The Elan was the design inspiration for the Mazda MX-5, which was one of the biggest selling sports cars of the 1990s, and it’s clearly the mother of the Lotus Elise, which has been a staple of the Lotus line-up since 1996 and is on its third evolution.

The late motoring journalist LKJ Setright summed up the Elan when, in the early 1960s, he wrote poetically, “The package that results may not appeal to those conditioned to judge a car by the shut of the door, the depth of the upholstery or the weight of the paint; but to those whose sensual and cerebral appreciations of motoring offer more relevant criteria, the Lotus is as much a machine for driving as a house by Le Corbusier is a machine for living.”

Fifty years on, the Elan has never gone out of style.
A little more Elan history

First introduced in 1962 as a roadster (Drop Head), an optional hardtop was offered in 1963 and a coupé (Fixed Head) version in 1965. It was the first Lotus road car to use the a steel backbone chassis, a technology that continued until 1995 on all Lotus road cars including the Europa, Excel and the Esprit supercar, when it was replaced by the Elise’s amazing extruded and bonded Aluminium chassis sub frame with a glass reinforced composite body.

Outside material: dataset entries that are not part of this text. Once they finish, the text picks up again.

Lemma lookupCount_elem p n counts :
  NoDup (map fst counts) -> (p, n) ∈ counts -> lookupCount p counts = n.
Proof.
  induction counts as [|[k m] rest IH]; intros Hnd Hin; [inversion Hin|].
  cbn [map fst] in Hnd. apply NoDup_cons in Hnd as [Hk Hnd].
  cbn [lookupCount]. apply elem_of_cons in Hin as [Heq|Hin].
  - injection Heq as -> ->. now rewrite String.eqb_refl.
  - destruct (String.eqb_spec p k) as [->|_]; [|now apply IH].
    exfalso. apply Hk. apply list_elem_of_In, in_map_iff.
    exists (k, n). split; [reflexivity | now apply list_elem_of_In].
Qed.

Lemma lookupCount_positive p counts :
  lookupCount p counts <> 0%nat -> (p, lookupCount p counts) ∈ counts.
Proof.
  induction counts as [|[k m] rest IH]; cbn [lookupCount]; [congruence|].
  destruct (String.eqb_spec p k) as [->|_]; intros H.
  - now left.
  - right. now apply IH.
Qed.

Lemma bump_positive k counts :
  Forall (fun kv => (1 <= snd kv)%nat) counts ->
  Forall (fun kv => (1 <= snd kv)%nat) (bump k counts).
Proof.
  induction counts as [|[k' n] rest IH]; cbn [bump]; intros Hall.
  - repeat constructor.
  - apply Forall_cons in Hall as [Hn Hrest].
    destruct (String.eqb k k'); constructor; cbn [snd] in *;
      try lia; auto.
Qed.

It was also available as a kit to be assembled by the customer. Although a kit was not really the best description of these cars – they could easily be assembled in a weekend, as only a few key components had to be mated together.

The Elan was technologically advanced with a twin-cam 1558cc engine (early Elans in 1962 came with a 1.5 litre engine), 4-wheel disc brakes, and 4-wheel independent suspension.

Mirroring the changing lifestyle of Lotus founder, Colin Chapman, an Elan +2 was introduced in 1967 with two rear seats. These rear seats were compact but by no means occasional and it’s not coincidence that it perfectly accommodated Colin’s growing family – a car boss has to be able to use his own cars after all!

Elan production finished in 1972 and the +2 ended two years later. With a production run of 17,392 cars, the Elan family was one of the most successful in Lotus’ history, surpassed only by the Elise. In the 1970s with Lotus’ unprecedented success on the racetrack, especially in F1, Colin Chapman introduced the now legendary Lotus Esprit, Elite and Eclat ranges, taking Lotus into the higher value market and introducing the brand to the glamour and sophistication of supercar territory.